Please output, without any change, the lines of the material below from the very first through the one with "GrantedAt location =>".

• [RECORDS FOR THIS EXERCISE]:

......

(** [requestLocationPermission]: the permission is refused (or asking for
    it throws), or it is granted and reading the position throws, or it
    is granted and the position is read. *)
Definition requestLocationPermission (outcome : LocationOutcome) (st : ChatState)
    : ChatState * bool :=
  match outcome with
  | Refused => (st, false)
  | GrantedWithoutPosition => (setLocationPermissionGranted true st, false)
  | GrantedAt location =>
      (setUserLocation location (setLocationPermissionGranted true st), true)
  end.

(** [handleNearestJettyQuery].  [render] holds the values the closure was
    created with; [st] is the state the setters act on. *)
Definition handleNearestJettyQuery (clock : Clock) (position : LocationOutcome)
    (render st : ChatState) : ChatState * option (list JettyWithDistance) :=
  let hasLocation :=
    locationPermissionGranted render &&
    match userLocation render with Some _ => true | None => false end in
  let '(st1, proceed) :=
    if negb hasLocation then
      let permissionMessage :=
        {| id := IdOfNumber (atNotice clock);
           text := JStr "📍 To find the nearest jetty, I need access to your location. Please allow location access.";
           isUser := false; timestamp := atNotice clock; isSystemMessage := Some true |} in
      let st1 := setMessages (fun prev => prev ++ [permissionMessage]) st in
      let '(st2, granted) := requestLocationPermission position st1 in
      if negb granted then
        let errorMessage :=
          {| id := IdOfNumber (atDenied clock + 1);
             text := JStr "❌ I couldn't access your location. Please enable location services and try again.";
             isUser := false; timestamp := atDenied clock; isSystemMessage := None |} in
        (setMessages (fun prev => prev ++ [errorMessage]) st2, false)
      else (st2, true)
    else (st, true) in
  if proceed then
    match ferryData render, userLocation render with
    | Some data, Some location =>
        (st1, Some (findNearestJetties Math_sin Math_cos Math_atan2 location
                      (jetties data) (Some 5%Z)))
    | _, _ => (st1, None)
    end
  else (st1, None).

(** [sendMessage] of the location-aware component *)
Definition sendMessage_location (clock : Clock) (position : LocationOutcome)
    (st : ChatState) : ChatState :=
  match sendRefused st, ferryData st with
  | false, Some data =>
      let currentInput := inputText st in
      let st1 :=
        setLoading true
          (setInputText "" (setMessages (fun prev => prev ++ [userMessage st (atSend clock)]) st)) in
      let isLocationQuery := Classifier.isNearestJettyQuery currentInput in
      let '(st2, context) :=
        if isLocationQuery then
          match handleNearestJettyQuery clock position st st1 with
          | (st2, Some nearestJetties) => (st2, Some (LocationContext nearestJetties))
          | (st2, None) => (st2, None)
          end
        else
          let keywords := Keywords.getKeywords specificTerms currentInput in
          (st1, Some (KeywordContext keywords
                        (Scoper.filterDataByKeywords MAX_ITEMS keywords data))) in
      match context with
      | None => setLoading false st2
      | Some contextData =>
          let outcome :=
            match generationService {| contextData := contextData;
                                       question := currentInput |} with
            | Normal data => handleResponse data (atReply clock)
            | Throw e => Throw e
            end in
          settle outcome (atReply clock) st2
      end
  | _, _ => st
  end.

End Orchestrator.

End Chat.

(* ------------------------------------------------------------------ *)
(** ** The two components *)

Module Baseline.

Definition specificTerms : list string := Keywords.specificTerms_baseline.
Definition MAX_ITEMS : Z := 15.

Definition getKeywords : string -> list string := Keywords.getKeywords specificTerms.

Definition filterDataByKeywords (data : FerryData) (keywords : list string)
    : Scoper.FilteredData :=
  Scoper.filterDataByKeywords MAX_ITEMS keywords data.

Definition sendMessage Number_toString TypeError_message generationService :=
  Chat.sendMessage_baseline Number_toString TypeError_message generationService
    specificTerms MAX_ITEMS.

End Baseline.

Module LocationAware.

Definition specificTerms : list string := Keywords.specificTerms_location.
Definition MAX_ITEMS : Z := 8.

Definition getKeywords : string -> list string := Keywords.getKeywords specificTerms.

Definition filterDataByKeywords (data : FerryData) (keywords : list string)
    : Scoper.FilteredData :=
  Scoper.filterDataByKeywords MAX_ITEMS keywords data.

Definition sendMessage Math_sin Math_cos Math_atan2 Number_toString TypeError_message
    generationService :=
  Chat.sendMessage_location Math_sin Math_cos Math_atan2 Number_toString TypeError_message
    generationService specificTerms MAX_ITEMS.

End LocationAware.

(* ------------------------------------------------------------------ *)
(** ** Map screen: badge colours *)

Module MapScreen.

(** [value?.includes(term)] used as a condition: [undefined] is falsy. *)
Definition optIncludes (value : option string) (term : string) : bool :=
  match value with
  | Some s => includes s term
  | None => false
  end.

(** [getStatusColor]; [None] is a missing ([null] or [undefined]) status. *)
Definition getStatusColor (status : option string) : string :=
  let statusLower := option_map toLowerCase status in
  if optIncludes statusLower "completed" || optIncludes statusLower "operational"
  then "#10B981"
  else if optIncludes statusLower "construction" then "#F59E0B"
  else if optIncludes statusLower "non-operational" then "#EF4444"
  else "#6B7280".

(** [getQualityBadge] *)
Definition getQualityBadge (quality : option string) : string :=
  let qualityLower := option_map toLowerCase quality in
  if optIncludes qualityLower "developed" then "#10B981"
  else if optIncludes qualityLower "less" then "#F59E0B"
  else if optIncludes qualityLower "poor" then "#EF4444"
  else "#3B82F6".

End MapScreen.

(* ------------------------------------------------------------------ *)
(** ** Jetty filter drawer *)

Module FilterDrawer.

(** [properties] of the drawer's own [JettyFeature] interface: four named
    string fields, and whatever else the feature carries. *)
Record Properties : Type := mkProperties {
  ferry_stop_id : string;
  name : string;
  LGA : string;
  charter_services : string;
  others : JObject
}.

Record JettyFeature : Type := mkJetty {
  type : string;
  properties : Properties;
  geometry : JValue
}.

(** [Array.prototype.sort()] without a comparator, on strings: ascending
    by code units. *)
Fixpoint insertString (x : string) (sorted : list string) : list string :=
  match sorted with
  | [] => [x]
  | y :: rest => if String.ltb y x then y :: insertString x rest else x :: y :: rest
  end.

Fixpoint sortStrings (l : list string) : list string :=
  match l with
  | [] => []
  | x :: rest => insertString x (sortStrings rest)
  end.

Definition charterOptions : list string := ["Yes"; "No"].

(** [prev.includes(x) ? prev.filter((l) => l !== x) : [...prev, x]] *)
Definition toggle (x : string) (prev : list string) : list string :=
  if arrayIncludes prev x then filter (fun l => negb (String.eqb l x)) prev
  else prev ++ [x].

(** The two filter states of the component. *)
Record Selection : Type := mkSelection {
  selectedLGAs : list string;
  selectedCharterServices : list string
}.

(** What the user can press: an option of either section, either
    "select all" label, or the reset button. *)
Inductive Press : Type :=
| PressLGA (lga : string)
| PressCharterService (service : string)
| PressSelectAllLGAs
| PressSelectAllCharterServices
| PressReset.

Section Drawer.

Variable jetties : list JettyFeature.

Definition uniqueLGAs : list string :=
  sortStrings (uniqueInOrder (map (fun j => LGA (properties j)) jetties)).

(** The initial state: everything selected. *)
Definition initialSelection : Selection :=
  {| selectedLGAs := uniqueLGAs; selectedCharterServices := charterOptions |}.

(** [applyFilters]: the list handed to [onFilterChange]. *)
Definition applyFilters (sel : Selection) : list JettyFeature :=
  filter
    (fun jetty =>
       let lgaMatch := arrayIncludes (selectedLGAs sel) (LGA (properties jetty)) in
       let charterMatch :=
         arrayIncludes (selectedCharterServices sel) (charter_services (properties jetty)) in
       lgaMatch && charterMatch)
    jetties.

Definition toggleLGA (lga : string) (sel : Selection) : Selection :=
  {| selectedLGAs := toggle lga (selectedLGAs sel);
     selectedCharterServices := selectedCharterServices sel |}.
Lemma find_rule_None (issueID : string) (m : gmap string (list LearningData))
    (order : list string) :
  find_rule issueID m order = None ↔
  ∀ r, r ∈ order → find_record issueID (default [] (m !! r)) = None.
Proof.
  induction order as [|r order IH]; simpl.
  - split; [intros _ r Hr; by apply elem_of_nil in Hr | done].
  - destruct (find_record issueID (default [] (m !! r))) as [i|] eqn:Hr.
    + split; [done|]. intros H.
      assert (Hin : r ∈ r :: order) by (by left).
      specialize (H r Hin). by rewrite Hr in H.
    + rewrite IH. split.
      * intros H r' Hr'. apply elem_of_cons in Hr' as [->|Hr']; [done|by apply H].
      * intros H r' Hr'. apply H. by right.
Qed.

Lemma find_rule_Some (issueID : string) (m : gmap string (list LearningData))
    (order : list string) (ruleID : string) (i : nat) :
  find_rule issueID m order = Some (ruleID, i) →
  ∃ before after,
    order = before ++ ruleID :: after
    ∧ (∀ r, r ∈ before → find_record issueID (default [] (m !! r)) = None)
    ∧ find_record issueID (default [] (m !! ruleID)) = Some i.
Proof.
  induction order as [|r order IH]; simpl; [done|].
  destruct (find_record issueID (default [] (m !! r))) as [i'|] eqn:Hr.
  - intros [= -> ->]. exists [], order. repeat split; [|done].
    intros r' Hr'. by apply elem_of_nil in Hr'.
  - intros H. apply IH in H as (before & after & -> & Hb & Hi).
    exists (r :: before), after. repeat split; [|done].
    intros r' Hr'. apply elem_of_cons in Hr' as [->|Hr']; [done|by apply Hb].
Qed.

Lemma list_alter_insert {A} (f : A → A) (l : list A) (i : nat) (x : A) :
  l !! i = Some x → alter f i l = <[i := f x]> l.
Proof.
  revert i. induction l as [|y l IH]; intros [|i]; simpl; try done.
  - by intros [= ->].
  - intros H. f_equal. by apply IH.
Qed.

Lemma record_at_key (c : DataCollector) (ruleID : string) (i : nat)
    (d : LearningData) :
  record_at c ruleID i d → issueData c !! ruleID = Some (history c ruleID).
Proof.
  unfold record_at, history.
  destruct (issueData c !! ruleID); simpl; [done|]. by rewrite lookup_nil.
Qed.
(** * MetaGPT UI: the real-time event pipeline

    A shallow embedding of the three cooperating parts of the browser client:

    - the State Projector ([AgentNetwork], src/unnamed/part_001), which folds
      socket events into the agents / messages / handovers snapshot and runs
      the one-off bootstrap fetch;
    - the Layout Projector ([AgentVisualization.tsx]), which derives circle
      positions and connector geometry;
    - the Event Channel ([services/socket.ts], class [SocketService]);
    - the component on the channel: the effect that subscribes
      [AgentNetwork] to the service, its clean-up, and what it renders.

    Conventions.  JavaScript numbers that are counters, indices or timestamps
    are integers ([nat], [Z]); the geometry is carried out over the real
    numbers [R], an idealisation of IEEE doubles.  The listener [Map] of
    the service is a [gmap string _].  The plain object [positions] is the
    [gmap string _] of what was stored in it, looked up through
    [Layout.read], which follows the prototype chain as a property access
    on a plain object does.  Arrays are lists.  Code that can throw lives
    in a small state-and-exception monad. *)

From Stdlib Require Import Reals Lra QArith.
From stdpp Require Import gmap strings list fin_maps pretty.

Open Scope string_scope.
Open Scope list_scope.

(* ===================================================================== *)
(** * Data model (services/socket.ts) *)
(* ===================================================================== *)

Inductive SocketEvent :=
  | CONNECT | DISCONNECT | CONNECT_ERROR
  | AGENT_UPDATE | AGENT_MESSAGE | AGENT_THINKING | AGENT_HANDOVER
  | EXECUTION_STARTED | EXECUTION_COMPLETED | EXECUTION_ERROR
  | SYSTEM_MESSAGE.

(** The string value of each enum member: the key of the listener map. *)
Definition event_name (e : SocketEvent) : string :=
  match e with
  | CONNECT => "connect"
  | DISCONNECT => "disconnect"
  | CONNECT_ERROR => "connect_error"
  | AGENT_UPDATE => "agent_update"
  | AGENT_MESSAGE => "agent_message"
  | AGENT_THINKING => "agent_thinking"
  | AGENT_HANDOVER => "agent_handover"
  | EXECUTION_STARTED => "execution_started"
  | EXECUTION_COMPLETED => "execution_completed"
  | EXECUTION_ERROR => "execution_error"
  | SYSTEM_MESSAGE => "system_message"
  end.

#[global] Instance SocketEvent_eq_dec : EqDecision SocketEvent.
Proof. solve_decision. Defined.

Inductive AgentStatus := IDLE | THINKING | SPEAKING | LISTENING.

Record Agent := {
  id : string;
  name : string;
  role : string;
  status : AgentStatus;
  color : string;
  llm_type : option string;
  last_updated : option Z
}.

Inductive MessageType := thinking | message | system | error.

Record AgentMessage := {
  msg_id : string;
  agent_id : string;
  content : string;
  msg_timestamp : Z;
  type : MessageType
}.

Record AgentHandover := {
  from : string;
  to : string;
  handover_message : option string;
  timestamp : Z
}.

(* ===================================================================== *)
(** * Exceptions and state: the monad of effectful code *)
(* ===================================================================== *)

Module JS.

Inductive exn :=
  | TypeError (msg : string)
  | NetworkError (msg : string)
  | UserError (msg : string).

(** How a JavaScript statement completes. *)
Inductive completion (A : Type) :=
  | Normal (a : A)
  | Throw (e : exn).
Arguments Normal {A} a.
Arguments Throw {A} e.

(** Pure code that may throw. *)
Definition cbind {A B} (c : completion A) (k : A → completion B) : completion B :=
  match c with
  | Normal a => k a
  | Throw e => Throw e
  end.

(** [Array.prototype.map] with a callback that receives element and index:
    the first exception aborts the whole call. *)
Fixpoint map_from {A B} (k : A → nat → completion B) (index : nat) (l : list A)
    : completion (list B) :=
  match l with
  | [] => Normal []
  | a :: l' =>
      cbind (k a index) (λ b,
      cbind (map_from k (S index) l') (λ bs, Normal (b :: bs)))
  end.

Definition array_map {A B} (k : A → nat → completion B) (l : list A)
    : completion (list B) :=
  map_from k 0 l.

(** Code that reads and writes a state [St] and may throw; assignments made
    before an exception is thrown persist. *)
Definition M (St A : Type) : Type := St → completion A * St.

Definition ret {St A} (a : A) : M St A := λ s, (Normal a, s).

Definition bind {St A B} (c : M St A) (k : A → M St B) : M St B :=
  λ s, match c s with
       | (Normal a, s') => k a s'
       | (Throw e, s') => (Throw e, s')
       end.

Definition throw {St A} (e : exn) : M St A := λ s, (Throw e, s).

Definition get {St} : M St St := λ s, (Normal s, s).

Definition modify {St} (f : St → St) : M St unit := λ s, (Normal tt, f s).

(** [try { body } catch (error) { handler(error) }] *)
Definition try_catch {St A} (body : M St A) (handler : exn → M St A) : M St A :=
  λ s, match body s with
       | (Normal a, s') => (Normal a, s')
       | (Throw e, s') => handler e s'
       end.
(** * Properties *)

Example parseFloat_ex1 : parseFloat "0.45" = (decimal 45 2 : float).
Proof. reflexivity. Qed.
Example parseFloat_ex2 : parseFloat "  -12.5e-1xyz" = (num_of_Z (-5) / num_of_Z 4 : float)%js.
Proof. reflexivity. Qed.
Example parseFloat_ex3 : is_nan (parseFloat "abc" : xnum) = true.
Proof. reflexivity. Qed.
Example parseFloat_ex4 : xeq (parseFloat ".5") (decimal 1 1 * num_of_Z 5)%js = true.
Proof. vm_compute. reflexivity. Qed.
Example parseInt_ex1 : (parseInt "1700000000123" : xnum) = num_of_Z 1700000000123.
Proof. reflexivity. Qed.
Example parseInt_ex2 : (parseInt "0x1F" : xnum) = num_of_Z 31.
Proof. reflexivity. Qed.

(** ** Arithmetic of the exact numbers *)

Lemma Qc_neq_this (p q : Qc) : p ≠ q → ¬ (this p == this q)%Q.
Proof. intros Hne E. apply Hne. by apply Qc_is_canon. Qed.

Lemma Qc_eq_this (p q : Qc) : p = q → (this p == this q)%Q.
Proof. by intros ->. Qed.

(** Goals of linear arithmetic over [Qc] are sent to [lra] over [Q]. *)
Ltac qc_to_q :=
  repeat match goal with
  | H : @eq Qc _ _ |- _ => apply Qc_eq_this in H
  | H : ¬ @eq Qc _ _ |- _ => apply Qc_neq_this in H
  | H : ¬ Qcle _ _ |- _ => apply Qcnot_le_lt in H
  | H : ¬ Qclt _ _ |- _ => apply Qcnot_lt_le in H
  | |- ¬ _ => intro
  end;
  try apply Qc_is_canon;
  unfold Qcle, Qclt, Qcminus, Qcopp, Qcplus, Qcmult, Q2Qc, Qc_of_Z in *;
  cbn [this] in *;
  repeat rewrite Qred_correct in *;
  unfold inject_Z in *.

Ltac qc_lra := qc_to_q; lra.

(** Closed equations between exact numbers, by evaluation. *)
Ltac qc_compute := apply (bool_decide_unpack _); vm_compute; exact I.

Definition is_number (x : xnum) : Prop := x ≠ XNaN.
Definition is_finite (x : xnum) : Prop := ∃ q, x = Fin q.

Global Instance is_number_dec x : Decision (is_number x).
Proof. unfold is_number. apply _. Defined.

Lemma is_finite_number x : is_finite x → is_number x.
Proof. by intros [q ->]. Qed.

Lemma is_nan_xnum (x : xnum) : is_nan x = true ↔ x = XNaN.
Proof.
  unfold is_nan; destruct x; cbn; try done.
  rewrite bool_decide_eq_true_2; done.
Qed.

Lemma xeq_eq (x y : xnum) : is_number x → (x =? y)%js = true ↔ x = y.
Proof.
  intros Hx. destruct x, y; cbn; try done.
  rewrite bool_decide_eq_true. split; [by intros -> | by intros [= ->]].
Qed.

Lemma xeq_neq (x y : xnum) : is_number x → (x =? y)%js = false ↔ x ≠ y.
Proof.
  intros Hx. rewrite <- (xeq_eq x y Hx). by destruct (x =? y)%js.
Qed.
(** * Product catalogue actions: a shallow embedding

    Source files embedded here:
    - [src/lib/actions/productActions.ts]: the six server actions
      [createProduct], [updateProduct], [deleteProduct], [getProductById],
      [getAllProducts], [toggleFeaturedStatus];
    - [src/models/Product.ts]: the Mongoose schema [ProductSchema] and its
      index declarations.

    JavaScript values are modelled by the small part of the language the
    actions use: strings are [string], a JS [number] is [JSNumber] (exact
    rationals plus NaN and the infinities; binary rounding is abstracted
    away), [FormData] is an ordered association list.  The asynchronous
    actions are written in a state-and-exception monad over a [World]
    holding the products collection, the log of collaborator calls, a
    schedule of injected collaborator failures and, for the sorted
    queries, a schedule of the orders the store gives to documents of
    equal sort key. *)

From Stdlib Require Import List String Ascii ZArith QArith Lia Bool.
From Stdlib Require Import Permutation Sorted DecimalString DecimalNat.
Import ListNotations.

#[local] Open Scope string_scope.
#[local] Open Scope Z_scope.
(** The first and last keys of a sorted list bound all its keys. *)
Lemma time_range_of_sorted l :
  l <> [] -> sorted l ->
  Forall (fun x => fst (time_range_of (map key l)) <= key x
                   <= snd (time_range_of (map key l))) l.
Proof.
  intros Hne Hs. unfold time_range_of. cbn [fst snd].
  apply list.Forall_forall. intros x Hx.
  apply list_elem_of_lookup in Hx as [i Hi].
  destruct l as [|a l]; [done|]. cbn [map hd].
  assert (Hlast : exists z, (a :: l) !! length l = Some z
                            /\ List.last (key a :: map key l) 0 = key z).
  { destruct (lookup_lt_is_Some_2 (a :: l) (length l)) as [z Hz];
      [simpl; lia|].
    exists z. split; [done|].
    clear -Hz. revert a Hz. induction l as [|b l IH]; intros a Hz.
    - simpl in *. by injection Hz as <-.
    - simpl in Hz. specialize (IH b Hz).
      change (map key (b :: l)) with (key b :: map key l).
      by rewrite <- IH. }
  destruct Hlast as (z & Hz & ->).
  assert (Hmono : forall (i j : nat) u v, (i <= j)%nat ->
            (a :: l) !! i = Some u -> (a :: l) !! j = Some v -> key u <= key v).
  { clear -Hs. induction Hs as [|y l' Hs IH Hy]; intros i j u v Hij Hu Hv;
      [done|].
    destruct i as [|i], j as [|j]; simpl in *; try lia.
    - injection Hu as <-. injection Hv as <-. lra.
    - injection Hu as <-. rewrite list.Forall_forall in Hy.
      apply Hy. by eapply list_elem_of_lookup_2.
    - eapply (IH i j); [lia | done | done]. }
  split.
  - eapply (Hmono 0%nat i); [lia | done | done].
  - apply lookup_lt_Some in Hi as Hlt. simpl in Hlt.
    eapply (Hmono i (length l)); [lia | done | done].
Qed.

End Sorting.

Section Loading.

Import Merge MergeIO.

Lemma sort_by_nonempty {A} (key : A -> Q) (data : list A) :
  data <> [] -> sort_by key data <> [].
Proof.
  intros Hne Hnil. pose proof (sort_by_perm key data) as Hp.
  rewrite Hnil in Hp. by apply Permutation_nil_l in Hp.
Qed.

Lemma load_vm_features_sorted (self : DatasetMerger) (vms : list VMPoint) :
  vms <> [] ->
  let rv := load_vm_features self (Some vms) in
  snd rv = true
  /\ vm_data (fst rv) = sort_by timestamp vms
  /\ vm_feature_points (statistics (fst rv)) = Z.of_nat (length vms)
  /\ time_range_vm (statistics (fst rv))
     = time_range_of (map timestamp (sort_by timestamp vms))
  /\ bm_data (fst rv) = bm_data self
  /\ merged_data (fst rv) = merged_data self.
Proof.
  intros Hv rv. subst rv. destruct vms as [|v vs]; [done|].
  cbn [load_vm_features fst snd set_vm_data vm_data bm_data merged_data
       statistics with_vm_range vm_feature_points time_range_vm].
  split_and!; try done.
  by rewrite (sort_by_perm timestamp (v :: vs)).
Qed.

......

• [ANSWER BOX]:
(** [requestLocationPermission]: the permission is refused (or asking for
    it throws), or it is granted and reading the position throws, or it
    is granted and the position is read. *)
Definition requestLocationPermission (outcome : LocationOutcome) (st : ChatState)
    : ChatState * bool :=
  match outcome with
  | Refused => (st, false)
  | GrantedWithoutPosition => (setLocationPermissionGranted true st, false)
  | GrantedAt location =>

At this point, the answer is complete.